Cerpen di atas ditulis pertama kali pada tanggal 8 April 2012 dan direvisi ejaannya sesuai dengan PUEBI (Pedoman Umum Ejaan Bahasa Indonesia) pada hari Kamis, 11 Maret 2021. Awalnya cerpen ini dimuat di Twitter. Lalu dimuat di blog pribadi penulis, yaitu http://basando.blogspot.com/2012/07/cerpen-nasi-bungkus-presiden.html. Selanjutnya, diposting di situs Loker Seni (https://adoc.pub/keefektifan-strategi-pohon-cerita-dalam-pembelajaran-menyima.html) hingga akhirnya menyebar ke beberapa situs lain, baik dengan izin, maupun tanpa izin dari penulis.

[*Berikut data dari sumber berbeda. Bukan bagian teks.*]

Lemma zero_discount_zero_thresholds_witness :
  Forall (λ g, is_zero g = true) (replicate 5 0%float) ∧
  is_finite double_w0 = true ∧ is_finite double_alpha = true ∧
  is_finite (double_alpha - double_w0) = true ∧
  ∃ pv al rj,
    lordstar_async_faster double_pval [1; 2; 3; 4; 5] (replicate 5 0%float)
      double_w0 double_alpha = Ok (pv, al, rj) ∧
    Forall (λ a, is_zero a = true) al.
Proof.
  assert (Hg : Forall (λ g, is_zero g = true) (replicate 5 0%float))
    by (by repeat constructor).
  destruct (zero_discount_zero_thresholds (replicate 5 0%float) double_w0 double_alpha
              Hg eq_refl eq_refl eq_refl) as (Hasync & _).
  split; [exact Hg|]. do 3 (split; [reflexivity|]).
  do 3 eexists. split; [vm_compute; reflexivity|].
  refine (Hasync double_pval [1; 2; 3; 4; 5] _ _ _ _). vm_compute. reflexivity.
Defined.

(** ** A constant delay against a constant lag *)

Lemma visible_count_delay (N : nat) (c : Z) (Rv : list bool) (i : Z) :
  0 ≤ c → 1 ≤ i < Z.of_nat N → length Rv = N →
  visible_count (seqZ (1 + c) (Z.of_nat N)) Rv i = lagged_count (replicate N c) Rv i.
Proof.
  intros Hc Hi HRv. unfold visible_count, lagged_count.
  rewrite nth_lookup, lookup_replicate_2 by lia. simpl.
  set (m := Z.to_nat (i - c)).
  replace (Z.to_nat i) with (m + (Z.to_nat i - m))%nat by lia.
  rewrite seq_app, fmap_app, count_true_app.
  assert (Hfirst : visible Rv (seqZ (1 + c) (Z.of_nat N)) i <$> seq 0 m = take m Rv).
  { apply list_eq. intros j. rewrite list_lookup_fmap.
    destruct (decide (j < m)%nat) as [Hj|Hj].
    - rewrite lookup_seq_lt, lookup_take_lt by done. simpl. unfold visible.
      destruct (lookup_lt_is_Some_2 Rv j) as [d Hd]; [lia|]. rewrite Hd.
      rewrite lookup_seqZ_lt by lia. destruct d; [|done].
      by rewrite bool_decide_eq_true_2 by lia.
    - rewrite lookup_seq_ge, lookup_take_ge by lia. done. }
  rewrite Hfirst, (count_true_all_false (_ <$> seq (0 + m) _)); [lia|].
  apply Forall_fmap, Forall_forall. intros j Hj%elem_of_seq. simpl. unfold visible.
  destruct (Rv !! j) as [[|]|]; [|done..].
  destruct (seqZ (1 + c) (Z.of_nat N) !! j) as [ej|] eqn:Hej; [|done].
  apply lookup_seqZ in Hej as [-> _]. apply bool_decide_eq_false_2. lia.
Qed.

Section DelayLag.
Context {F : Type} `{Arith F}.

Lemma async_delay_counts (N : nat) (c : Z) (Rv : list bool) (i : Z) :
  0 ≤ c → 1 ≤ i < Z.of_nat N → length Rv = N →
  async_count (seqZ (1 + c) (Z.of_nat N)) Rv i = dep_count (replicate N c) Rv i.
Proof.
  intros Hc Hi HRv. unfold async_count, dep_count.
  destruct (async_cond_total Rv (seqZ (1 + c) (Z.of_nat N)) i) as [ca Hca];
    [lia | rewrite length_seqZ; lia |].
  destruct (dep_cond_total (replicate N c) Rv i c) as [cd Hcd];
    [lia | apply lookup_replicate_2; lia | lia |].
  rewrite Hca, Hcd. f_equal.
  assert (Hi0 : 0 ≤ i) by lia.
  rewrite (async_cond_value _ _ _ _ Hca), (dep_cond_value _ _ _ _ Hi0 Hcd).
  by apply visible_count_delay.
Qed.
(* ===== verification/_CoqProject ===== *)
-Q . S2P
Prelude.v
Exceptions.v
Types.v
Chainbase.v
BlockTimestamp.v
Accumulators.v
ResourceLimits.v
Name.v
Assets.v
Merkle.v
ForkDatabase.v
ForkTree.v
ForkBranch.v
ForkPersist.v
Authority.v
AuthorityChecker.v
AuthorizationManager.v
ProtocolFeatures.v
ProtocolFeatureProps.v
ProducerSchedule.v
BlockHeaderState.v
AccessLists.v
TransactionContext.v
TransactionContextProps.v
ObjectIndex.v
IteratorCache.v
ContractTables.v
SecondaryIndex.v
ContractTableProps.v
ContractTableOps.v
SecondaryIndexOps.v
ContractTableWalk.v
SecondaryIndexWalk.v
ContractTableTheorems.v
ContractTableSpecs.v
ActionExecution.v
ActionExecutionProps.v
ActionTraces.v
TableCalls.v
NativeActions.v
NativeCode.v
NativeAccounts.v
NativeActionProps.v
NativeReachable.v
Packing.v
ChainPacking.v
Transactions.v
ChainConfig.v
Genesis.v
Privileged.v
Deferred.v
HostCalls.v
ReducePolicy.v
NodeWorld.v
TransactionRam.v
NodeExample.v
SchedulePipeline.v
UnappliedQueue.v
SubjectiveBilling.v
Intrinsics.v
SnapshotScheduler.v
Controller.v
ControllerProps.v
ControllerFaults.v
ControllerExample.v
(** ** Fallible computations

    A C++ operation that may throw is a [result]: [Ok a] is a normal return,
    [Throw e] is the exception leaving the operation. *)

Inductive result (E A : Type) : Type :=
| Ok (a : A)
| Throw (e : E).
Arguments Ok {E A} a.
Arguments Throw {E A} e.

#[global] Instance result_ret {E} : MRet (result E) := fun A a => Ok a.
#[global] Instance result_bind {E} : MBind (result E) := fun A B f m =>
  match m with Ok a => f a | Throw e => Throw e end.
#[global] Instance result_fmap {E} : FMap (result E) := fun A B f m =>
  match m with Ok a => Ok (f a) | Throw e => Throw e end.

Definition is_ok {E A} (m : result E A) : bool :=
  match m with Ok _ => true | Throw _ => false end.

(** [SYS_ASSERT( cond, exc, ... )]: continue when [cond] holds, throw otherwise. *)
Definition sys_assert {E} (cond : bool) (exc : E) : result E unit :=
  if cond then Ok tt else Throw exc.

Definition of_option {E A} (exc : E) (o : option A) : result E A :=
  match o with Some a => Ok a | None => Throw exc end.

(** A loop [for( x : xs ) s = f(s, x)] whose body may throw. *)
Fixpoint foldM {E S X} (f : S -> X -> result E S) (s : S) (xs : list X) : result E S :=
  match xs with
  | [] => Ok s
  | x :: xs => s' ← f s x; foldM f s' xs
  end.

Section result_lemmas.
Context {E : Type}.

Lemma bind_Ok {A B} (f : A -> result E B) (m : result E A) b :
  (m ≫= f) = Ok b <-> exists a, m = Ok a /\ f a = Ok b.
Proof. destruct m; cbn; naive_solver. Qed.

Lemma bind_Throw {A B} (f : A -> result E B) (m : result E A) e :
  (m ≫= f) = Throw e <-> m = Throw e \/ exists a, m = Ok a /\ f a = Throw e.
Proof. destruct m; cbn; naive_solver. Qed.

Lemma sys_assert_Ok (b : bool) (e : E) (u : unit) : sys_assert b e = Ok u <-> b = true.
Proof. destruct b, u; cbn; naive_solver. Qed.

Lemma sys_assert_Throw (b : bool) (e e' : E) :
  sys_assert b e = Throw e' <-> b = false /\ e = e'.
Proof. destruct b; cbn; naive_solver. Qed.

Lemma of_option_Ok {A} (e : E) (o : option A) a : of_option e o = Ok a <-> o = Some a.
Proof. destruct o; cbn; naive_solver. Qed.

Lemma of_option_Throw {A} (e e' : E) (o : option A) :
  of_option e o = Throw e' <-> o = None /\ e = e'.
Proof. destruct o; cbn; naive_solver. Qed.

(** Step over an assertion that holds, and over one that fails. *)
Lemma bind_assert {A} (b : bool) (e : E) (f : unit -> result E A) :
  b = true -> (sys_assert b e ≫= f) = f tt.
Proof. by intros ->. Qed.

Lemma bind_assert_fails {A} (b : bool) (e : E) (f : unit -> result E A) :
  b = false -> (sys_assert b e ≫= f) = Throw e.
Proof. by intros ->. Qed.

(** An invariant of the body is an invariant of the loop. *)
Lemma foldM_invariant {S X} (P : S -> Prop) (f : S -> X -> result E S) s xs s' :
  (forall s x s', x ∈ xs -> P s -> f s x = Ok s' -> P s') ->
  P s -> foldM f s xs = Ok s' -> P s'.
Proof.
  revert s; induction xs as [|x xs IH]; intros s Hf Hs; cbn.
  - by intros [= <-].
  - intros (s1 & H1 & H2)%bind_Ok. eapply (IH s1); [|by eapply Hf; [left|..]|done].
    intros; eapply Hf; [by right|done..].
Qed.

Lemma foldM_app {S X} (f : S -> X -> result E S) s xs ys :
  foldM f s (xs ++ ys) = foldM f s xs ≫= fun s' => foldM f s' ys.
Proof.
  revert s; induction xs as [|x xs IH]; intros s; [done|]. cbn.
  destruct (f s x); cbn; [apply IH|done].
Qed.

(** Every element of a loop that returns was processed, in a state from which
    the loop went on by [R]-steps. *)
Lemma foldM_each {S X} (R : S -> S -> Prop) `{!PreOrder R} (f : S -> X -> result E S) s xs s' :
  (forall s x s', f s x = Ok s' -> R s s') -> foldM f s xs = Ok s' ->
  R s s' /\ forall x, x ∈ xs -> exists s1 s2, f s1 x = Ok s2 /\ R s2 s'.
Proof.
  intros Hf. revert s; induction xs as [|x xs IH]; intros s; cbn.
  - intros [= <-]. split; [reflexivity|]. by intros x ?%elem_of_nil.
  - intros (s1 & H1 & H2)%bind_Ok. destruct (IH _ H2) as [HR Hall]. split; [etransitivity; eauto|].
    intros y [->|Hy]%elem_of_cons; eauto.
Qed.
(** The base class, [None] for the classes derived from [fc::exception] or
    from [std::exception]. *)
Definition exn_base (e : exn) : option exn :=
  match e with
  | chain_type_exception => Some chain_exception
  | name_type_exception => Some chain_type_exception
  | public_key_type_exception => Some chain_type_exception
  | private_key_type_exception => Some chain_type_exception
  | authority_type_exception => Some chain_type_exception
  | action_type_exception => Some chain_type_exception
  | transaction_type_exception => Some chain_type_exception
  | abi_type_exception => Some chain_type_exception
  | block_id_type_exception => Some chain_type_exception
  | transaction_id_type_exception => Some chain_type_exception
  | packed_transaction_type_exception => Some chain_type_exception
  | asset_type_exception => Some chain_type_exception
  | chain_id_type_exception => Some chain_type_exception
  | fixed_key_type_exception => Some chain_type_exception
  | symbol_type_exception => Some chain_type_exception
  | unactivated_key_type => Some chain_type_exception
  | unactivated_signature_type => Some chain_type_exception
  | fork_database_exception => Some chain_exception
  | fork_db_block_not_found => Some fork_database_exception
  | block_validate_exception => Some chain_exception
  | unlinkable_block_exception => Some block_validate_exception
  | block_tx_output_exception => Some block_validate_exception
  | block_concurrency_exception => Some block_validate_exception
  | block_lock_exception => Some block_validate_exception
  | block_resource_exhausted => Some block_validate_exception
  | block_too_old_exception => Some block_validate_exception
  | block_from_the_future => Some block_validate_exception
  | wrong_signing_key => Some block_validate_exception
  | wrong_producer => Some block_validate_exception
  | invalid_block_header_extension => Some block_validate_exception
  | ill_formed_protocol_feature_activation => Some block_validate_exception
  | invalid_block_extension => Some block_validate_exception
  | ill_formed_additional_block_signatures_extension => Some block_validate_exception
  | transaction_exception => Some chain_exception
  | tx_decompression_error => Some transaction_exception
  | tx_no_action => Some transaction_exception
  | tx_no_auths => Some transaction_exception
  | cfa_irrelevant_auth => Some transaction_exception
  | expired_tx_exception => Some transaction_exception
  | tx_exp_too_far_exception => Some transaction_exception
  | invalid_ref_block_exception => Some transaction_exception
  | tx_duplicate => Some transaction_exception
  | deferred_tx_duplicate => Some transaction_exception
  | cfa_inside_generated_tx => Some transaction_exception
  | tx_not_found => Some transaction_exception
  | too_many_tx_at_once => Some transaction_exception
  | tx_too_big => Some transaction_exception
  | unknown_transaction_compression => Some transaction_exception
  | invalid_transaction_extension => Some transaction_exception
  | ill_formed_deferred_transaction_generation_context => Some transaction_exception
  | disallowed_transaction_extensions_bad_block_exception => Some transaction_exception
  | tx_resource_exhaustion => Some transaction_exception
  | action_validate_exception => Some chain_exception
  | account_name_exists_exception => Some action_validate_exception
  | invalid_action_args_exception => Some action_validate_exception
  | sysio_assert_message_exception => Some action_validate_exception
  | sysio_assert_code_exception => Some action_validate_exception
  | action_not_found_exception => Some action_validate_exception
  | action_data_and_struct_mismatch => Some action_validate_exception
  | unaccessible_api => Some action_validate_exception
  | abort_called => Some action_validate_exception
  | inline_action_too_big => Some action_validate_exception
  | unauthorized_ram_usage_increase => Some action_validate_exception
  | restricted_error_code_exception => Some action_validate_exception
  | action_return_value_exception => Some action_validate_exception
  | database_exception => Some chain_exception
  | permission_query_exception => Some database_exception
  | account_query_exception => Some database_exception
  | contract_table_query_exception => Some database_exception
  | contract_query_exception => Some database_exception
  | bad_database_version_exception => Some database_exception
  | guard_exception => Some database_exception
  | database_guard_exception => Some guard_exception
  | wasm_exception => Some chain_exception
  | page_memory_error => Some wasm_exception
  | wasm_execution_error => Some wasm_exception
  | wasm_serialization_error => Some wasm_exception
  | overlapping_memory_error => Some wasm_exception
  | binaryen_exception => Some wasm_exception
  | resource_exhausted_exception => Some chain_exception
  | ram_usage_exceeded => Some resource_exhausted_exception
  | tx_net_usage_exceeded => Some resource_exhausted_exception
  | block_net_usage_exceeded => Some resource_exhausted_exception
  | tx_cpu_usage_exceeded => Some resource_exhausted_exception
  | block_cpu_usage_exceeded => Some resource_exhausted_exception
  | deadline_exception => Some resource_exhausted_exception
  | greylist_net_usage_exceeded => Some resource_exhausted_exception
  | greylist_cpu_usage_exceeded => Some resource_exhausted_exception
  | ro_trx_vm_oc_compile_temporary_failure => Some resource_exhausted_exception
  | ro_trx_vm_oc_compile_permanent_failure => Some resource_exhausted_exception
  | leeway_deadline_exception => Some deadline_exception
  | authorization_exception => Some chain_exception
  | tx_duplicate_sig => Some authorization_exception
  | tx_irrelevant_sig => Some authorization_exception
  | unsatisfied_authorization => Some authorization_exception
  | missing_auth_exception => Some authorization_exception
  | irrelevant_auth_exception => Some authorization_exception
  | insufficient_delay_exception => Some authorization_exception
  | invalid_permission => Some authorization_exception
  | unlinkable_min_permission_action => Some authorization_exception
  | invalid_parent_permission => Some authorization_exception
  | misc_exception => Some chain_exception
  | rate_limiting_state_inconsistent => Some misc_exception
  | unknown_block_exception => Some misc_exception
  | unknown_transaction_exception => Some misc_exception
  | fixed_reversible_db_exception => Some misc_exception
  | extract_genesis_state_exception => Some misc_exception
  | subjective_block_production_exception => Some misc_exception
  | multiple_voter_info => Some misc_exception
  | unsupported_feature => Some misc_exception
  | node_management_success => Some misc_exception
  | json_parse_exception => Some misc_exception
  | sig_variable_size_limit_exception => Some misc_exception
  | plugin_exception => Some chain_exception
  | missing_chain_api_plugin_exception => Some plugin_exception
  | missing_wallet_api_plugin_exception => Some plugin_exception
  | missing_history_api_plugin_exception => Some plugin_exception
  | missing_net_api_plugin_exception => Some plugin_exception
  | missing_chain_plugin_exception => Some plugin_exception
  | plugin_config_exception => Some plugin_exception
  | missing_trace_api_plugin_exception => Some plugin_exception
  | wallet_exception => Some chain_exception
  | wallet_exist_exception => Some wallet_exception
  | wallet_nonexistent_exception => Some wallet_exception
  | wallet_locked_exception => Some wallet_exception
  | wallet_missing_pub_key_exception => Some wallet_exception
  | wallet_invalid_password_exception => Some wallet_exception
  | wallet_not_available_exception => Some wallet_exception
  | wallet_unlocked_exception => Some wallet_exception
  | key_exist_exception => Some wallet_exception
  | key_nonexistent_exception => Some wallet_exception
  | unsupported_key_type_exception => Some wallet_exception
  | invalid_lock_timeout_exception => Some wallet_exception
  | secure_enclave_exception => Some wallet_exception
  | whitelist_blacklist_exception => Some chain_exception
  | actor_whitelist_exception => Some whitelist_blacklist_exception
  | actor_blacklist_exception => Some whitelist_blacklist_exception
  | contract_whitelist_exception => Some whitelist_blacklist_exception
  | contract_blacklist_exception => Some whitelist_blacklist_exception
  | action_blacklist_exception => Some whitelist_blacklist_exception
  | key_blacklist_exception => Some whitelist_blacklist_exception
  | controller_emit_signal_exception => Some chain_exception
  | checkpoint_exception => Some controller_emit_signal_exception
  | state_history_write_exception => Some controller_emit_signal_exception
  | abi_exception => Some chain_exception
  | abi_not_found_exception => Some abi_exception
  | invalid_ricardian_clause_exception => Some abi_exception
  | invalid_ricardian_action_exception => Some abi_exception
  | invalid_type_inside_abi => Some abi_exception
  | duplicate_abi_type_def_exception => Some abi_exception
  | duplicate_abi_struct_def_exception => Some abi_exception
  | duplicate_abi_action_def_exception => Some abi_exception
  | duplicate_abi_table_def_exception => Some abi_exception
  | duplicate_abi_err_msg_def_exception => Some abi_exception
  | abi_serialization_deadline_exception => Some abi_exception
  | abi_recursion_depth_exception => Some abi_exception
  | abi_circular_def_exception => Some abi_exception
  | unpack_exception => Some abi_exception
  | pack_exception => Some abi_exception
  | duplicate_abi_variant_def_exception => Some abi_exception
  | unsupported_abi_version_exception => Some abi_exception
  | duplicate_abi_action_results_def_exception => Some abi_exception
  | contract_exception => Some chain_exception
  | invalid_table_payer => Some contract_exception
  | table_access_violation => Some contract_exception
  | invalid_table_iterator => Some contract_exception
  | table_not_in_cache => Some contract_exception
  | table_operation_not_permitted => Some contract_exception
  | invalid_contract_vm_type => Some contract_exception
  | invalid_contract_vm_version => Some contract_exception
  | set_exact_code => Some contract_exception
  | wasm_file_not_found => Some contract_exception
  | abi_file_not_found => Some contract_exception
  | wasm_config_unknown_version => Some contract_exception
  | config_parse_error => Some contract_exception
  | producer_exception => Some chain_exception
  | producer_priv_key_not_found => Some producer_exception
  | missing_pending_block_state => Some producer_exception
  | producer_double_confirm => Some producer_exception
  | producer_schedule_exception => Some producer_exception
  | producer_not_in_schedule => Some producer_exception
  | snapshot_directory_not_found_exception => Some producer_exception
  | snapshot_exists_exception => Some producer_exception
  | snapshot_finalization_exception => Some producer_exception
  | invalid_protocol_features_to_activate => Some producer_exception
  | no_block_signatures => Some producer_exception
  | unsupported_multiple_block_signatures => Some producer_exception
  | duplicate_snapshot_request => Some producer_exception
  | snapshot_request_not_found => Some producer_exception
  | invalid_snapshot_request => Some producer_exception
  | snapshot_execution_exception => Some producer_exception
  | reversible_blocks_exception => Some chain_exception
  | invalid_reversible_blocks_dir => Some reversible_blocks_exception
  | reversible_blocks_backup_dir_exist => Some reversible_blocks_exception
  | gap_in_reversible_blocks_db => Some reversible_blocks_exception
  | block_log_exception => Some chain_exception
  | block_log_unsupported_version => Some block_log_exception
  | block_log_append_fail => Some block_log_exception
  | block_log_not_found => Some block_log_exception
  | block_log_backup_dir_exist => Some block_log_exception
  | block_index_not_found => Some block_log_exception
  | http_exception => Some chain_exception
  | invalid_http_client_root_cert => Some http_exception
  | invalid_http_response => Some http_exception
  | resolved_to_multiple_ports => Some http_exception
  | fail_to_resolve_host => Some http_exception
  | http_request_fail => Some http_exception
  | invalid_http_request => Some http_exception
  | resource_limit_exception => Some chain_exception
  | contract_api_exception => Some chain_exception
  | crypto_api_exception => Some contract_api_exception
  | db_api_exception => Some contract_api_exception
  | arithmetic_exception => Some contract_api_exception
  | snapshot_exception => Some chain_exception
  | snapshot_validation_exception => Some snapshot_exception
  | protocol_feature_exception => Some chain_exception
  | protocol_feature_validation_exception => Some protocol_feature_exception
  | protocol_feature_bad_block_exception => Some protocol_feature_exception
  | protocol_feature_iterator_exception => Some protocol_feature_exception
  | _ => None
  end.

Cerpen ini sudah mendapatkan beberapa apresiasi (ulasan) dari beberapa situs/blog pribadi. Bahkan, sudah dijadikan sebagai objek penelitian ilmiah di UNY (Universitas Negeri Yogyakarta) dalam skripsi Veronica Ade Rani Larasati yang berjudul Keefektifan Strategi Meringkas Berkelompok dalam Pembelajaran Membaca Cerpen Siswa Kelas X SMA Negeri 1 Gamping, Sleman (lihat: https://docplayer.info/59527892-Keefektifan-strategi-meringkas-berkelompok-dalam-pembelajaran-membaca-cerpen-siswa-kelas-x-sma-negeri-1-gamping-sleman-skripsi.html; http://eprints.uny.ac.id/20695/1/Veronica%20Ade%20Rani%20Larasati%2010201244021.pdf) dan dalam skripsi Velania Devy Pramita yang berjudul Keefektifan Strategi Pohon Cerita dalam Pembelajaran Menyimak Cerpen pada Siswa Kelas XI SMA N 6 Yogyakarta (lihat: https://adoc.pub/keefektifan-strategi-pohon-cerita-dalam-pembelajaran-menyima.html).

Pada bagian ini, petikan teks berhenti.